You’ll select CueCam as your camera and mic in your meeting software.
A crisper image
Most candidates will be using their laptop’s ugly built-in camera. So when you start your meeting looking crisp and clear using your iPhone’s camera, from a flattering angle and making eye contact, your chances are immediately improved.
Eye contact
Using CueCam’s “Program Feed” with your Zoom window lets you see your interviewer on your phone screen, right next to the camera. This creates the illusion of eye contact and frees up your laptop screen.
Sketching with Video Pencil
If you want to clarify something on the fly, you can grab your iPad and start sketching any time.
You can smoothly slide out a space to draw using CueCam’s “Blank Board” feature, available in the Share Bar.
Exploiting your agenda
Since you know roughly what you’ll be talking about, and in what over, you can create a smart script in CueCam.
If you want to refine your answers to the most likely questions, you can create cue cards for yourself to trigger your memory.
Here’s what that might look like.
All the notes will appear directly on your iPhone’s screen so you can flesh out your talking points while keeping your CV concise. You’ll be able to see your interviewer the whole time.
So what appears as “Developed prototype of new lettings system and gained approval from the local Council” on your CV would be fleshed out with bullet points in your own notes.
In the third slide I’ve added a picture to help illustrate something that otherwise might be too difficult to explain.
You don’t need to interrupt the flow of conversation to bring in graphics like this, and you’ll appear picture-in-picture.
Navigating your “slides”
We don’t want to give away the game by letting your interviewer realise we have a prepared presentation. Everything we say r show needs to feel like a natural part of the conversation.
Usually you’d be hitting “Next”, “Next”, “Next” to run through a script, but in an interview, you might need to jump around more.
In CueCam’s presentation mode, you can open the sidebar to instantly jump to any card.
Since the card previews don’t give you a lot to go on when you’re just using the teleprompter, you might find it easier to stay out of presentation mode and select the card you want before pressing “Start” (or Cmd+R).

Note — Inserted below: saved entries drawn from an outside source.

Lemma clear_spec sticky op r hs : compact r hs ->
  exists r', switch_channel_clear_state_handler sticky op r = Ret r' /\
    compact r' (list_op sticky (ClearHandler op) hs).
Proof.
  intros Hc. unfold switch_channel_clear_state_handler.
  match goal with |- context [keep_handlers ?k _ _ _ _ _] => set (keep := k) end.
  assert (Hk : List.filter (fun h => keep (Some h)) hs = list_op sticky (ClearHandler op) hs).
  { destruct op as [h|]; simpl; apply List_filter_filter; intros x; subst keep; simpl.
    - rewrite bool_decide_not. f_equal. apply bool_decide_ext. split; congruence.
    - by destruct (sticky x). }
  pose proof (compact_length _ _ Hc) as Hl.
  destruct (keep_handlers_spec keep (state_handlers r) (state_handler_index r) 0 no_handlers 0 [])
    as (new & E & L & T); try done.
  { rewrite Hl, (cp_index _ _ Hc). apply (cp_room _ _ Hc). }
  { rewrite (cp_index _ _ Hc). apply (cp_room _ _ Hc). }
  cbn [plus app] in E, T. rewrite drop_0 in E, T.
  assert (Ef : List.filter keep (take (state_handler_index r) (state_handlers r)) =
               map Some (list_op sticky (ClearHandler op) hs)).
  { rewrite (cp_index _ _ Hc), (cp_slots _ _ Hc), take_app_le by (by rewrite length_map).
    rewrite take_ge by (by rewrite length_map). by rewrite filter_map_Some, Hk. }
  rewrite Ef, length_map in E, T. rewrite E. cbn [rbind]. eexists. split; [done|].
  assert (Hle : (length (list_op sticky (ClearHandler op) hs) <= SWITCH_MAX_STATE_HANDLERS)%nat).
  { etrans; [|apply (cp_room _ _ Hc)]. rewrite <- Hk. apply List.filter_length_le. }
  split; cbn [state_handlers state_handler_index]; [|done|done].
  rewrite T. f_equal. apply list_eq. intros i. rewrite lookup_drop, list_lookup_fmap.
  destruct (decide (i < SWITCH_MAX_STATE_HANDLERS - length (list_op sticky (ClearHandler op) hs))%nat) as [Hi|Hi].
  - rewrite lookup_replicate_2 by done.
    destruct (lookup_lt_is_Some_2 (state_handlers r) (length (list_op sticky (ClearHandler op) hs) + i)) as [s Es];
      [lia|]. by rewrite Es.
  - rewrite (proj2 (lookup_ge_None (replicate _ _) _)) by (rewrite length_replicate; lia).
    by rewrite (proj2 (lookup_ge_None (state_handlers r) _)) by lia.
Qed.

Lemma exec_reg_spec sticky op r hs : compact r hs ->
  (length (list_op sticky op hs) < SWITCH_MAX_STATE_HANDLERS)%nat ->
  exists r', exec_reg sticky op r = Ret r' /\ compact r' (list_op sticky op hs).
Proof.
  intros Hc Hl. destruct op as [h|h]; [|by apply clear_spec]. simpl in *.
  destruct (decide (h ∈ hs)) as [Hin|Hin].
  - destruct (add_present r hs h Hc Hin) as (i & -> & _). by exists r.
  - rewrite length_app in Hl. simpl in Hl.
    destruct (register_absent r hs h Hc Hin) as (r' & -> & Hc'); [lia|]. by exists r'.
Qed.

Lemma list_op_nodup sticky op hs : NoDup hs -> NoDup (list_op sticky op hs).
Proof.
  intros Hn. destruct op as [h|[h|]]; simpl; try by apply NoDup_filter.
  destruct (decide (h ∈ hs)); [done|]. apply NoDup_app. split; [done|]. split; [|apply NoDup_singleton].
  by intros x Hx ->%list_elem_of_singleton.
Qed.

(** The core's table. *)
Lemma core_add_spec r hs h : compact r hs -> (length hs < SWITCH_MAX_STATE_HANDLERS)%nat ->
  exists r', switch_core_add_state_handler h r = (Z.of_nat (length hs), r') /\ compact r' (hs ++ [h]).
Proof.
  intros Hc Hl. unfold switch_core_add_state_handler. rewrite (cp_index _ _ Hc).
  rewrite (proj2 (Nat.ltb_ge _ _)) by (unfold SWITCH_MAX_STATE_HANDLERS in *; lia).
  eexists. split; [done|]. by apply compact_snoc.
Qed.

Lemma core_add_full r hs h : compact r hs -> length hs = SWITCH_MAX_STATE_HANDLERS ->
  switch_core_add_state_handler h r = (-1, r).
Proof. intros Hc Hl. unfold switch_core_add_state_handler. by rewrite (cp_index _ _ Hc), Hl. Qed.

(** The first loop empties the slots it passes and puts aside those to keep. *)
Lemma take_out_spec h n : forall index slots tmp k done_,
  (index + n <= length slots)%nat -> (length done_ + n <= length tmp)%nat -> k = length done_ ->
  take k tmp = done_ ->
  let kept := base.filter (fun s => s <> Some h) (take n (drop index slots)) in
  exists slots' tmp', take_out h n index slots tmp k = Ret (slots', tmp', (k + length kept)%nat) /\
    slots' = take index slots ++ replicate n None ++ drop (index + n) slots /\
    take (k + length kept) tmp' = done_ ++ kept.
Proof.
  induction n as [|n IH]; intros index slots tmp k dn Hs Ht -> Hd.
  - exists slots, tmp. cbn [take_out take base.filter list_filter length replicate app].
    rewrite !Nat.add_0_r, app_nil_r, take_drop. by split_and!.
  - destruct (lookup_lt_is_Some_2 slots index ltac:(lia)) as [s Es].
    cbn [take_out]. rewrite Es. cbn [or_ub rbind]. rewrite (drop_S _ _ _ Es). cbn [take]. cbv zeta.
    assert (Hsl : take (S index) (<[index:=None]> slots) ++ replicate n None ++ drop (S index + n) (<[index:=None]> slots)
                  = take index slots ++ replicate (S n) None ++ drop (index + S n) slots).
    { rewrite (take_S_r _ _ None) by (apply list_lookup_insert_eq; lia).
      rewrite take_insert_ge, drop_insert_lt by lia. rewrite <- app_assoc. cbn [replicate app].
      by rewrite Nat.add_succ_r. }
    assert (Hdr : drop (S index) (<[index:=None]> slots) = drop (S index) slots) by (apply drop_insert_lt; lia).
    destruct (decide (s = Some h)) as [E|E].
    + destruct (IH (S index) (<[index:=None]> slots) tmp (length dn) dn) as (sl & tm & E1 & E2 & E3);
        try done; [rewrite length_insert; lia|lia|].
      rewrite Hdr in E1, E3. rewrite filter_cons_False by naive_solver. exists sl, tm. rewrite E1. split_and!; try done.
      by rewrite E2.
    + rewrite (proj2 (Nat.ltb_lt _ _)) by lia. rewrite filter_cons_True by done.
      destruct (IH (S index) (<[index:=None]> slots) (<[length dn := s]> tmp) (S (length dn)) (dn ++ [s]))
        as (sl & tm & E1 & E2 & E3).
      * rewrite length_insert. lia.
      * rewrite length_app, length_insert. simpl. lia.
      * rewrite length_app. simpl. lia.
      * rewrite (take_S_r _ _ s) by (apply list_lookup_insert_eq; lia).
        rewrite take_insert_ge by lia. by rewrite Hd.
      * rewrite Hdr in E1, E3. exists sl, tm. rewrite E1. cbn [length]. rewrite !(Nat.add_succ_r (length dn)).
        rewrite <- app_assoc in E3. split_and!; try done. by rewrite E2.
Qed.

Lemma put_back_spec n : forall index slots tmp,
  (index + n <= length slots)%nat -> (index + n <= length tmp)%nat ->
  put_back n index slots tmp = Ret (take index slots ++ take n (drop index tmp) ++ drop (index + n) slots).
Proof.
  induction n as [|n IH]; intros index slots tmp Hs Ht; cbn [put_back].
  - rewrite take_0, Nat.add_0_r. cbn [app]. by rewrite take_drop.
  - destruct (lookup_lt_is_Some_2 tmp index ltac:(lia)) as [s Es]. rewrite Es. cbn [or_ub rbind].
    rewrite (proj2 (Nat.ltb_lt _ _)) by lia. rewrite IH by (rewrite ?length_insert; lia). f_equal.
    rewrite (drop_S tmp _ _ Es). cbn [take].
    rewrite (take_S_r _ _ s) by (apply list_lookup_insert_eq; lia).
    rewrite take_insert_ge, drop_insert_lt by lia. rewrite <- app_assoc. cbn [app]. by rewrite Nat.add_succ_r.
Qed.

Lemma filter_slots (h : nat) (hs : list nat) :
  base.filter (fun s => s <> Some h) (map Some hs) = map Some (base.filter (fun x => x <> h) hs).
Proof.
  induction hs as [|g hs IH]; [done|]. cbn [map]. rewrite !filter_cons.
  destruct (decide (g = h)) as [->|Hn].
  - rewrite !decide_False by naive_solver. done.
  - rewrite !decide_True by congruence. cbn [map]. by rewrite IH.
Qed.

Lemma core_remove_spec r hs h : compact r hs ->
  exists r', switch_core_remove_state_handler h r = Ret r' /\ compact r' (base.filter (fun x => x <> h) hs).
Proof.
  intros Hc. unfold switch_core_remove_state_handler. pose proof (compact_length _ _ Hc) as Hl.
  pose proof (cp_index _ _ Hc) as Ei. pose proof (cp_room _ _ Hc) as Hr.
  destruct (take_out_spec h (state_handler_index r) 0 (state_handlers r)
    (replicate (SWITCH_MAX_STATE_HANDLERS + 1) None) 0 []) as (slots & tmp & E1 & E2 & E3);
    [lia|rewrite length_replicate; cbn [length]; lia|done|done|].
  rewrite drop_0 in E1, E3. cbn [plus app] in E1, E3.
  assert (Ef : base.filter (fun s => s <> Some h) (take (state_handler_index r) (state_handlers r)) =
               map Some (base.filter (fun x => x <> h) hs)).
  { rewrite Ei, (cp_slots _ _ Hc), take_app_le, take_ge by (by rewrite length_map). apply filter_slots. }
  rewrite Ef, length_map in E1, E3. rewrite E1. cbn [rbind].
  set (kept := base.filter (fun x => x <> h) hs) in *.
  assert (Hk : (length kept <= length hs)%nat) by apply length_filter.
  assert (Es : slots = no_handlers).
  { rewrite E2, take_0, (cp_slots _ _ Hc), Ei. cbn [app]. rewrite Nat.add_0_l.
    rewrite drop_app_length' by (by rewrite length_map). rewrite <- replicate_add. unfold no_handlers. f_equal. lia. }
  assert (Ht : (length kept <= length tmp)%nat).
  { apply (f_equal length) in E3. rewrite length_take, length_map in E3. lia. }
  rewrite put_back_spec; [|rewrite Es; unfold no_handlers; rewrite length_replicate; lia|lia]. cbn [rbind].
  eexists. split; [done|]. rewrite take_0, drop_0, E3, Es. cbn [app]. split; cbn [state_handlers state_handler_index].
  - f_equal. unfold no_handlers. rewrite drop_replicate. done.
  - done.
  - lia.
Qed.

(** ** Claims *)

(** C31: the table of state handlers of a channel is a list without duplicates.
    As long as a channel is never asked for 30 handlers at a time, registering
    appends a handler that is not yet there, clearing one handler takes it out,
    clearing all keeps exactly those marked sticky, the order of registration
    stays, and [switch_channel_get_state_handler] reads the list by index, so
    that a loop over it passes each handler once and stops at the end. *)
Theorem registry_refines (sticky : nat -> bool) (ops : list reg_op) :
  fits sticky ops [] ->
  let hs := fold_left (fun hs op => list_op sticky op hs) ops [] in
  exists r, run_reg sticky ops empty_registry = Ret r /\ NoDup hs /\
    state_handler_index r = length hs /\
    (forall i, switch_channel_get_state_handler r i = hs !! i).
Proof.
  intros Hf. cbv zeta.
  assert (H : forall ops r hs, compact r hs -> NoDup hs -> fits sticky ops hs ->
    exists r', run_reg sticky ops r = Ret r' /\ NoDup (fold_left (fun hs op => list_op sticky op hs) ops hs) /\
      compact r' (fold_left (fun hs op => list_op sticky op hs) ops hs)).
  { clear ops Hf. induction ops as [|op ops IH]; intros r hs Hc Hn Hf; [by exists r|].
    destruct Hf as [Hl Hf]. destruct (exec_reg_spec sticky op r hs Hc Hl) as (r1 & E1 & Hc1).
    cbn [run_reg fold_left]. rewrite E1. cbn [rbind]. apply IH; [done|by apply list_op_nodup|done]. }
  destruct (H ops empty_registry [] compact_empty (NoDup_nil_2) Hf) as (r & E & Hn & Hc).
  exists r. split_and!; try done; [apply Hc|]. intros i. by apply get_handler.
Qed.

Definition demo_reg_ops : list reg_op :=
  [AddHandler 4; AddHandler 7; AddHandler 4; AddHandler 9; ClearHandler (Some 4%nat); AddHandler 4; ClearHandler None].
Lemma registry_refines_witness :
  exists r, run_reg Nat.odd demo_reg_ops empty_registry = Ret r /\ NoDup [7%nat; 9%nat] /\
    state_handler_index r = 2%nat /\ (forall i, switch_channel_get_state_handler r i = [7%nat; 9%nat] !! i).
Proof.
  apply (registry_refines Nat.odd demo_reg_ops).
  unfold demo_reg_ops. cbn [fits]. repeat (split; [vm_compute; lia|]). exact I.
Defined.

(** A full table counts the handlers it refuses: after 29 handlers the next is
    refused although a slot is free, and after two refusals a clearing reads
    behind the table. *)
Definition full_reg_ops : list reg_op := map AddHandler (seq 1 29).
Theorem refused_handlers_are_counted :
  (exists r, run_reg (fun _ => false) full_reg_ops empty_registry = Ret r /\
     state_handlers r !! 29%nat = Some None /\
     switch_channel_add_state_handler 40 r = Ret (-1, mk_registry (state_handlers r) 30)) /\
  run_reg (fun _ => false) (full_reg_ops ++ [AddHandler 40; AddHandler 41; ClearHandler (Some 3%nat)]) empty_registry = Ub.
Proof.
  split; [|vm_compute; reflexivity].
  eexists. split; [vm_compute; reflexivity|]. split; vm_compute; reflexivity.
Qed.

(** After one refusal, clearing leaves a gap, behind which the next handler is
    registered but never found. *)
Theorem handler_behind_a_gap :
  exists r, run_reg (fun _ => false)
      (full_reg_ops ++ [AddHandler 40; ClearHandler (Some 3%nat); ClearHandler (Some 5%nat); AddHandler 50]) empty_registry
      = Ret r /\
    state_handlers r !! 28%nat = Some (Some 50%nat) /\ switch_channel_get_state_handler r 27 = None /\
    (forall i, (i < 27)%nat -> switch_channel_get_state_handler r i <> Some 50%nat).
Proof.
  eexists. split; [vm_compute; reflexivity|]. split; [reflexivity|]. split; [reflexivity|].
  intros i Hi. do 27 (destruct i as [|i]; [discriminate|]). lia.
Qed.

You can exit presentation mode again with Cmd+. (Cmd+period).
It’s possible to get more advanced by using deep links to card with something like Keyboard Maestro or a Stream Deck, if you’re comfortable with that.
Here’s how you could present a particular card by pressing different Stream Deck buttons.
Don’t go overboard.
Don’t be like me with my first overproduced, deeply confusing CV, just because you’re trying to be invulnerable. Keep the bells and whistles to a minimum or things will start to feel gimmicky and distracting.
If you want to show a quick video then ask permission first! (And make sure “Original Sound for Musicians” is enabled or they won’t hear anything).
A little touch will be more than enough to stand out. It’s unlikely any other candidates will have the ability to even sketch something or bring up a picture the way CueCam lets you.
Practice!
Please don’t launch into an important job interview with an unfamiliar set of technical tools.
Use CueCam’s recording features to run through your talking points and make sure that everything will work the way you need it to.
Even better, call up a friend on Zoom (or whatever the company interviewing you will be using) for a more realistic run-through.
You can start practicing even before you’ve applied for any jobs.
And, with CueCam, you might even start looking forward to your next job interview!